_EXERCISE DETAILS_
The entries below contain a line with "fs !! p = Some (File data) -> place_of" and a line with "Lemma can_write_removed (fs". Quote exactly those two lines and all lines between them.

━━ PROVIDED INFORMATION ━━

(** * x_xy.io.from_xml : loading a kinematic tree from an XML document

    A shallow embedding of [src/x_xy/io/from_xml.py].  The XML tokenizer
    ([ElementTree.fromstring]) is outside the module: documents enter as
    element trees.  Python's [float], the table [base.QD_WIDTHS] and the
    orientation maths ([base.maths.quat_euler] after [jnp.deg2rad]) are
    collaborators of the module and are taken as section variables. *)

From Stdlib Require Import String Ascii List ZArith Lia Bool QArith.
Import ListNotations.
Close Scope Q_scope.
Local Open Scope string_scope.
Local Open Scope list_scope.

Set Implicit Arguments.
Set Warnings "-register-all".

(** ** Exceptions *)

(** The [assert] statements of the module, named after the place that
    raises them. *)
Inductive AssertSite : Type :=
| StructuralViolation      (* _find_assert_unique: [assert len(value) == 1] *)
| SchemaViolation          (* _assert_all_tags_attrs_valid: both asserts    *)
| ConflictingOrientation   (* process_body: [assert "euler" not in ...]     *)
| NonContiguousIds.        (* assert_order_then_to_list                     *)

Inductive Error : Type :=
| AssertionError (site : AssertSite)
| AttributeError               (* attribute access on [None]           *)
| KeyError (key : string)      (* [d[key]] on a dict without [key]     *)
| IndexError                   (* index out of range, or into a 0-d array *)
| TypeError.                   (* unhashable key, string where an array is due *)

Inductive result (A : Type) : Type :=
| Ok (a : A)
| Err (e : Error).
Arguments Ok {A} a.
Arguments Err {A} e.

Definition rbind {A B} (r : result A) (k : A -> result B) : result B :=
  match r with
  | Ok a => k a
  | Err e => Err e
  end.

Definition assert_at (site : AssertSite) (b : bool) : result unit :=
  if b then Ok tt else Err (AssertionError site).

Declare Scope result_scope.
Delimit Scope result_scope with result.
Notation "x <- c ;; k" := (rbind c (fun x => k))
  (at level 61, c at next level, right associativity) : result_scope.
Notation "c ;;; k" := (rbind c (fun _ => k))
  (at level 61, right associativity) : result_scope.

Declare Scope store_scope.
Delimit Scope store_scope with store.

(** ** Strings *)

(** [s.split(sep)] for a one-character separator: the pieces between
    consecutive separators, empty pieces included. *)
Fixpoint split_on (sep : ascii) (s : string) : list string :=
  match s with
  | EmptyString => [EmptyString]
  | String c rest =>
      if Ascii.eqb c sep then EmptyString :: split_on sep rest
      else match split_on sep rest with
           | [] => [String c EmptyString]
           | piece :: pieces => String c piece :: pieces
           end
  end.
Lemma load_groups_readable (w : World) :
  groups_readable w ->
  exists w0,
    StateManager.load_groups w = (Return (stored_groups w), w0)
    /\ untouched w w0
    /\ wall w0 = wall w
    /\ (forall d, groups_file w = Holds d -> w0 = w).
Proof.
  unfold groups_readable, StateManager.load_groups, stored_groups,
         StateManager.load_json.
  destruct (groups_file w) as [|d|e] eqn:F.
  - intros _. exists w. split; [reflexivity|]. split; [|split; reflexivity].
    unfold untouched. repeat split.
  - intros _. exists w. split; [reflexivity|]. split; [|split; reflexivity].
    unfold untouched. repeat split.
  - intro R. destruct (is_JSONDecodeError e); simpl.
    + eexists. split; [reflexivity|].
      split; [apply untouched_print|split; [reflexivity|discriminate]].
    + discriminate R.
Qed.
Lemma lookup_write_ne (fs : FS) p q data :
  can_write fs p = true -> place_of fs q <> place_of fs p ->
  <[p := File data]> fs !! q = fs !! q.
Proof.
  intros Hc Hne. apply lookup_same; [reflexivity | |].
  - intros place. apply dirs_write, Hc.
  - apply entry_write_ne; assumption.
Qed.

Lemma can_write_not_here (fs : FS) p :
  can_write fs p = true -> fs !! p = None \/ exists data, fs !! p = Some (File data).
Proof.
  intros H. destruct (fs !! p) as [[data | ] |] eqn:Hp; eauto.
  rewrite (can_write_dir _ _ Hp) in H. discriminate.
Qed.

(** *** Making directories *)

Lemma can_make_spec (fs : FS) p :
  can_make fs p = true <->
  Path.valid p = true
  /\ is_dir (find (rev (Path.start (cwd fs) p)) (root fs)) = true
  /\ Forall (fun place => no_file_on place (root fs) = true) (Path.trail (cwd fs) p).
Proof.
  unfold can_make. rewrite !andb_true_iff, forallb_forall, List.Forall_forall. tauto.
Qed.

(** Every place a path passes before the last is on the way to a place of
    its trail. *)
Lemma removelast_in {A} (l : list A) x : In x (removelast l) -> In x l.
Proof.
  induction l as [| a l IH]; [intros [] |]. cbn [removelast].
  destruct l as [| b l]; [intros [] |]. intros [<- | Hin]; [left; reflexivity |].
  right. apply IH, Hin.
Qed.

Lemma reachable_spec (fs : FS) p :
  reachable fs p = true <->
  Forall (fun place => is_dir (find place (root fs)) = true)
    (removelast (Path.trail (cwd fs) p)).
Proof. unfold reachable. rewrite forallb_forall, List.Forall_forall. tauto. Qed.

(** Making a directory that is there changes nothing. *)
Lemma insert_dir_id (fs : FS) p : fs !! p = Some Dir -> <[p := Dir]> fs = fs.
Proof.
  intros (_ & Hr%reachable_spec & Hd%entry_dir)%lookup_spec.
  rewrite insert_dir_unfold, made_id; [destruct fs; reflexivity |].
  rewrite trail_split. apply Forall_app. split; [exact Hr |].
  constructor; [exact Hd | constructor].
Qed.

(** After [mkdir], every place on the way to a place the path passes holds a
    directory; before it, such a place held a directory or nothing; and no
    other place has changed. *)
Lemma entry_mkdir_on_way (fs : FS) p place passed :
  can_make fs p = true ->
  In passed (Path.trail (cwd fs) p) -> place `prefix_of` passed ->
  entry (<[p := Dir]> fs) place = Some Dir.
Proof.
  intros (_ & _ & Hall)%can_make_spec Hin Hp. apply entry_dir.
  rewrite insert_dir_unfold. cbn [root]. eapply made_on_way; eassumption.
Qed.

Lemma entry_before_mkdir (fs : FS) p place passed :
  can_make fs p = true ->
  In passed (Path.trail (cwd fs) p) -> place `prefix_of` passed ->
  entry fs place = None \/ entry fs place = Some Dir.
Proof.
  intros (_ & _ & Hall)%can_make_spec Hin Hp.
  rewrite List.Forall_forall in Hall. specialize (Hall _ Hin).
  unfold entry. destruct (find place (root fs)) as [[d | b] |] eqn:Hf; auto.
  destruct (proj1 (no_file_on_spec _ _) Hall _ _ Hp Hf).
Qed.

Lemma entry_mkdir_off_way (fs : FS) p place :
  can_make fs p = true ->
  (forall passed, In passed (Path.trail (cwd fs) p) -> ~ place `prefix_of` passed) ->
  entry (<[p := Dir]> fs) place = entry fs place.
Proof.
  intros (_ & _ & Hall)%can_make_spec Hoff.
  rewrite insert_dir_unfold. unfold entry. cbn [root].
  rewrite (made_off_way _ _ _ Hall Hoff). reflexivity.
Qed.

(** [mkdir] unmakes no directory. *)
Lemma dirs_mkdir (fs : FS) p place :
  can_make fs p = true ->
  is_dir (find place (root fs)) = true ->
  is_dir (find place (root (<[p := Dir]> fs))) = true.
Proof.
  intros (_ & _ & Hall)%can_make_spec Hd. rewrite insert_dir_unfold. cbn [root].
  apply made_keeps_dirs; assumption.
Qed.

(** The directory made is there. *)
Lemma lookup_mkdir_eq (fs : FS) p :
  can_make fs p = true -> <[p := Dir]> fs !! p = Some Dir.
Proof.
  intros Hc. pose proof (proj1 (can_make_spec _ _) Hc) as (Hv & _ & Hall).
  apply lookup_spec. split; [exact Hv |]. split.
  - apply reachable_spec. rewrite cwd_insert. apply List.Forall_forall.
    intros place Hin%removelast_in. apply entry_dir.
    eapply entry_mkdir_on_way; [exact Hc | exact Hin | reflexivity].
  - rewrite place_of_insert. eapply entry_mkdir_on_way; [exact Hc | | reflexivity].
    rewrite trail_split. apply in_or_app. right. left. reflexivity.
Qed.

(** *** Removing a file *)

Lemma entry_remove_eq (fs : FS) p data :
  fs !! p = Some (File data) -> entry (remove_at p fs) (place_of fs p) = None.
Proof.
  intros (_ & _ & Hf%entry_file)%lookup_spec. unfold entry, remove_at. cbn [root].
  rewrite (find_cut _ _ _ Hf). reflexivity.
Qed.

Lemma entry_remove_ne (fs : FS) p place data :
  fs !! p = Some (File data) -> place <> place_of fs p ->
  entry (remove_at p fs) place = entry fs place.
Proof.
  intros (_ & _ & Hf%entry_file)%lookup_spec Hne.
  unfold entry, remove_at. cbn [root].
  destruct (places_cases place (place_of fs p))
    as [Heq | [(more & Hm & HPQ) | [(more & Hm & HQP) | Hap]]].
  - contradiction.
  - rewrite HPQ in *.
    pose proof (find_cut_above _ _ _ _ Hm Hf) as Hafter.
    destruct (find_dir_above _ _ _ _ Hf) as [Hbefore | ->]; [| contradiction].
    destruct (find place (cut (place ++ more) (root fs)))
      as [[d | b] |]; try discriminate.
    destruct (find place (root fs)) as [[d | b'] |]; try discriminate.
    reflexivity.
  - rewrite HQP, (find_file_above _ _ _ _ Hf Hm).
    rewrite (find_none_above _ _ _ (find_cut _ _ _ Hf)). reflexivity.
  - rewrite (find_cut_apart _ _ _ Hap). reflexivity.
Qed.

(** Removing a file makes and unmakes no directory. *)
Lemma dirs_remove (fs : FS) p data place :
  fs !! p = Some (File data) ->
  is_dir (find place (root (remove_at p fs))) = is_dir (find place (root fs)).
Proof.
  intros Hf. destruct (decide (place = place_of fs p)) as [-> | Hne].
  - rewrite !is_dir_entry, (entry_remove_eq _ _ _ Hf).
    apply lookup_spec in Hf as (_ & _ & ->). reflexivity.
  - rewrite !is_dir_entry, (entry_remove_ne _ _ _ _ Hf Hne). reflexivity.
Qed.

Lemma lookup_remove_eq (fs : FS) p data :
  fs !! p = Some (File data) -> remove_at p fs !! p = None.
Proof.
  intros Hf. rewrite lookup_unfold. unfold node_at.
  rewrite place_of_remove, (entry_remove_eq _ _ _ Hf).
  destruct (Path.valid p && reachable (remove_at p fs) p); reflexivity.
Qed.

Lemma lookup_remove_ne (fs : FS) p q data :
  fs !! p = Some (File data) -> place_of fs q <> place_of fs p ->
  remove_at p fs !! q = fs !! q.
Proof.
  intros Hf Hne. apply lookup_same; [reflexivity | |].
  - intros place. eapply dirs_remove, Hf.
  - eapply entry_remove_ne; eassumption.
Qed.

Lemma can_write_removed (fs : FS) p data :
  fs !! p = Some (File data) -> can_write (remove_at p fs) p = true.
Proof.
  intros Hf. pose proof (lookup_file_can_write _ _ _ Hf) as Hc.
  apply can_write_spec in Hc as (Hv & Hr & Hne & Hp & _).
  apply can_write_spec. rewrite place_of_remove.
  split; [exact Hv |]. split.
  { rewrite (reachable_same fs); [exact Hr | reflexivity |].
    intros place. eapply dirs_remove, Hf. }
  split; [exact Hne |]. split.
  - rewrite (dirs_remove _ _ _ _ Hf). exact Hp.
  - rewrite is_dir_entry, (entry_remove_eq _ _ _ Hf). reflexivity.
Qed.
Lemma ctor_events_init (a : init) l :
  ctor_events (init_event a :: l) = init_event a :: ctor_events l.
Proof. by destruct a. Qed.

End CtorEvents.

(** * The claims of the specification *)

Section Claims.
Context {T : Type} {ET : Element T} {AL : Allocator}.
Implicit Types (v : Vector.t T) (xs : list T).


(** [PushBack] does return normally when nothing it calls throws. *)
Lemma PushBack_returns v value :
  invariant v ->
  copy_throws value = false ->
  Vector.Size v < Vector.Capacity v \/
    (alloc_fails (doubled (Vector.Size v)) = false /\
     Forall (fun x => relocation_throws x = false) (contents v)) ->
  exists l v', Vector.PushBack v value = (l, Normal v').
Proof.
  intros (xs & spare & ->)%invariant_iff Hc Hok.
  rewrite Size_vec, Capacity_vec, contents_vec in Hok.
  destruct (EmplaceBack_returns xs spare (from_copy value) value)
    as (l & v' & E).
  { cbn. by rewrite Hc. }
  { destruct Hok; [left; lia | by right]. }
  unfold Vector.PushBack. rewrite E. run. eauto.
Qed.


(** For a type with a [noexcept] move constructor no relocation throws,
    and [Reserve] returns normally as soon as the allocation succeeds. *)
Lemma nothrow_relocation xs :
  is_nothrow_move_constructible = true ->
  Forall (fun x => relocation_throws x = false) xs.
Proof.
  intros Hn. apply Forall_forall. intros x _.
  unfold relocation_throws, relocates_by_move. rewrite Hn. cbn.
  by apply nothrow_move_sound.
Qed.

Lemma Reserve_returns_nothrow v n :
  invariant v ->
  is_nothrow_move_constructible = true ->
  Vector.Capacity v < n ->
  alloc_fails n = false ->
  exists l v', Vector.Reserve v n = (l, Normal v').
Proof.
  intros (xs & spare & ->)%invariant_iff Hn Hc Ha.
  rewrite Capacity_vec in Hc.
  rewrite Reserve_ok by (done || by apply nothrow_relocation). eauto.
Qed.

(** C8.  Move construction performs no operation on the elements and no
    allocation (its log is empty, whatever the size), leaves the source
    with size 0 and capacity 0 and no block, and the new vector is the
    source as it was: same block, same size, same contents. *)
Theorem move_constructor_transfers v :
  exists dst src,
    Vector.move v = ([], Normal (dst, src)) /\
    Vector.Size src = 0 /\ Vector.Capacity src = 0 /\
    RawMemory.buffer_ (Vector.data_ src) = [] /\
    dst = v /\ contents dst = contents v.
Proof.
  destruct v as [[b c] n]. unfold Vector.move. cbn.
  eexists _, _. repeat split.
Qed.

(** C10.  [PopBack] on an empty vector returns normally, performs nothing
    and leaves the vector as it was. *)
Theorem PopBack_empty_noop v :
  Vector.Size v = 0 -> Vector.PopBack v = ([], Normal v).
Proof. apply PopBack_empty. Qed.

(** C3, as amended.  When more capacity is needed and the call returns
    normally, the new capacity of [EmplaceBack], [PushBack] and [Resize] is
    [growth_policy requested_size current_capacity]; [Reserve(n)] makes the
    capacity exactly [n]. *)
Theorem growth_policy_amended v :
  invariant v ->
  (forall args l v' i,
     Vector.Capacity v < Vector.Size v + 1 ->
     Vector.EmplaceBack v args = (l, Normal (v', i)) ->
     Vector.Capacity v'
     = growth_policy (Vector.Size v + 1) (Vector.Capacity v)) /\
  (forall value l v',
     Vector.Capacity v < Vector.Size v + 1 ->
     Vector.PushBack v value = (l, Normal v') \/
     Vector.PushBack_move v value = (l, Normal v') ->
     Vector.Capacity v'
     = growth_policy (Vector.Size v + 1) (Vector.Capacity v)) /\
  (forall n l v',
     Vector.Capacity v < n ->
     Vector.Resize v n = (l, Normal v') ->
     Vector.Capacity v' = growth_policy n (Vector.Capacity v)) /\
  (forall n l v',
     Vector.Capacity v < n ->
     Vector.Reserve v n = (l, Normal v') ->
     Vector.Capacity v' = n).
Proof.
  intros (xs & spare & ->)%invariant_iff.
  rewrite Capacity_vec, Size_vec.
  assert (HE : forall args l v' i,
             length xs + spare < length xs + 1 ->
             Vector.EmplaceBack (vec xs spare) args = (l, Normal (v', i)) ->
             Vector.Capacity v'
             = growth_policy (length xs + 1) (length xs + spare)).
  { intros args l v' i Hn (x & _ & _ & -> & _)%EmplaceBack_normal.
    assert (spare = 0) as -> by lia. cbn [Nat.eqb].
    rewrite Capacity_vec, length_app, Nat.add_0_r. cbn [length].
    pose proof (doubled_gt (length xs)).
    unfold growth_policy. fold (doubled (length xs)). lia. }
  split; [done|]. split; [|split].
  - intros value l v' Hn
      [[i E]%PushBack_normal | [i E]%PushBack_move_normal]; eauto.
  - intros n l v' Hn (ys & Hl & _ & -> & _)%Resize_normal.
    replace (length xs + spare <? n) with true
      by (symmetry; by apply Nat.ltb_lt).
    rewrite Capacity_vec, length_app, length_take, Hl.
    assert (n <= growth_policy n (length xs + spare))
      by (unfold growth_policy; lia).
    lia.
  - intros n l v' Hn [-> _]%Reserve_normal; [|done].
    rewrite Capacity_vec. lia.
Qed.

━━━

_TASK ANSWER_
  fs !! p = Some (File data) -> place_of fs q <> place_of fs p ->
  remove_at p fs !! q = fs !! q.
Proof.
  intros Hf Hne. apply lookup_same; [reflexivity | |].
  - intros place. eapply dirs_remove, Hf.
  - eapply entry_remove_ne; eassumption.
Qed.

Lemma can_write_removed (fs : FS) p data :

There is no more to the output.